Au Bénin, la justice examine les suites de la tentative de coup d’État avortée du 7 décembre 2025. Mardi 13 janvier, le député d’opposition Soumaïla Sounon Boké, membre du parti Les Démocrates, a été le premier prévenu à comparaître devant la Cour de répression des infractions économiques et du terrorisme (Criet). Il est poursuivi pour « apologie de crime contre la sûreté de l’État » et « incitation à la rébellion ».
Placée sous le régime de la procédure de flagrant délit, l’affaire est vivement contestée par la défense. Les avocats du député estiment que les conditions légales de cette procédure ne sont pas réunies, pointant des délais jugés anormaux entre les faits reprochés et la comparution. Ils dénoncent également la levée de l’immunité parlementaire de leur client, qu’ils considèrent injustifiée dans ce contexte.

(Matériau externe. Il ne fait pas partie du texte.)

(** * lua-iconv: a model of luaiconv.c

    The C file binds the POSIX [iconv] family to Lua.  The model below keeps
    the shape of the source: every Lua C function of the file is a
    computation in a small state-and-error monad over the Lua state (stack,
    upvalues, userdata blocks, tables, registry) and the C side of the world
    ([errno], the table of open conversion descriptors).  The conversion
    library itself and the platform constants are not part of the file; they
    are interfaces ([IconvLib], [Platform]) that the code is parametrised
    by.  A ghost [trace] records each call that crosses into the library. *)

From Stdlib Require Import ZArith String Ascii List Lia DecimalString.
From stdpp Require Import base gmap list strings.

(** ** Byte strings

    Lua strings and C buffers are byte strings; [string] is a list of
    8-bit characters. *)

Fixpoint str_take (n : nat) (s : string) : string :=
  match n, s with
  | S n', String c s' => String c (str_take n' s')
  | _, _ => EmptyString
  end.

Fixpoint str_drop (n : nat) (s : string) : string :=
  match n, s with
  | S n', String _ s' => str_drop n' s'
  | _, _ => s
  end.

Definition str_concat (l : list string) : string :=
  foldr String.append EmptyString l.

(** What a C function sees of a Lua string passed as [const char *]: the
    bytes before the first NUL. *)
Fixpoint c_str (s : string) : string :=
  match s with
  | EmptyString => EmptyString
  | String c s' => if Ascii.eqb c Ascii.zero then EmptyString else String c (c_str s')
  end.

(** ** C scalars *)

(** [size_t] is an unsigned 64-bit integer; a cast wraps around. *)
Definition size_t_cast (z : Z) : Z := (z mod 2 ^ 64)%Z.

(** [iconv_t] is a pointer, kept as its address. *)
Definition NULL : Z := 0%Z.
Definition ICONV_T_MINUS1 : Z := (-1)%Z.

(** ** Platform: what <errno.h>, <string.h>, luaconf.h and the Lua number
    formatting provide. *)
Class Platform := {
  EINVAL : Z;
  EILSEQ : Z;
  E2BIG : Z;
  strerror : Z -> string;
  LUAL_BUFFERSIZE : nat;
  lua_number2str : Z -> string
}.

Definition with_buffersize (P : Platform) (n : nat) : Platform :=
  {| EINVAL := @EINVAL P; EILSEQ := @EILSEQ P; E2BIG := @E2BIG P;
     strerror := @strerror P; LUAL_BUFFERSIZE := n;
     lua_number2str := @lua_number2str P |}.

(** ** The conversion library (iconv.h)

    A descriptor has an internal state of type [cdstate].  One call of
    [iconv] on a descriptor with an input buffer and [obleft] bytes of
    output room yields a [conv_result]: the returned [size_t], the value
    stored in [errno] when the call fails, the unread rest of the input,
    the bytes written at the output cursor, and the descriptor's new
    state. *)
Record conv_result (cdstate : Type) := mkConv {
  cr_ret : Z;
  cr_errno : Z;
  cr_inbuf : string;
  cr_written : string;
  cr_state : cdstate
}.
Arguments mkConv {cdstate}.
Arguments cr_ret {cdstate}.
Arguments cr_errno {cdstate}.
Arguments cr_inbuf {cdstate}.
Arguments cr_written {cdstate}.
Arguments cr_state {cdstate}.

Class IconvLib := {
  cdstate : Type;
  (** the registry of encodings: the initial state of a descriptor for
      (tocode, fromcode), or the [errno] of the refusal *)
  lib_open : string -> string -> cdstate + Z;
  (** the address handed out for a new descriptor *)
  lib_alloc : gmap Z cdstate -> Z;
  (** [iconv(cd, &inbuf, &ibleft, &outbuf, &obleft)] *)
  lib_conv : cdstate -> string -> nat -> conv_result cdstate;
  (** [iconv(cd, NULL, NULL, NULL, NULL)] *)
  lib_reset : cdstate -> cdstate;
  (** [iconv_close]: [None] when the resources were released, the [errno]
      otherwise *)
  lib_release : cdstate -> option Z
}.

(** ** Lua values *)

Inductive cfunction := F_new | F_iconv | F_close | F_closure | F_open.

#[warnings="-register-all"]
Inductive lua_value :=
| LNil
| LBoolean (b : bool)
| LNumber (n : Z)
| LString (s : string)
| LTable (r : nat)
| LUserdata (r : nat)
| LFunction (f : cfunction) (upvals : list lua_value).

(** A full userdata block of this program holds one [iconv_t]. *)
Record udata := mkUdata {
  ud_cd : Z;
  ud_meta : option nat
}.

Les poursuites reposent notamment sur un message publié sur les réseaux sociaux le jour des faits, dans lequel le député écrivait : « C’est jour de fête ». À la barre, l’élu a assuré que ces propos faisaient référence à de simples retrouvailles entre amis et a affirmé son opposition à tout coup d’État. La demande de libération provisoire a été rejetée et l’audience renvoyée au 24 février, tandis que le député a regagné sa cellule sous escorte renforcée.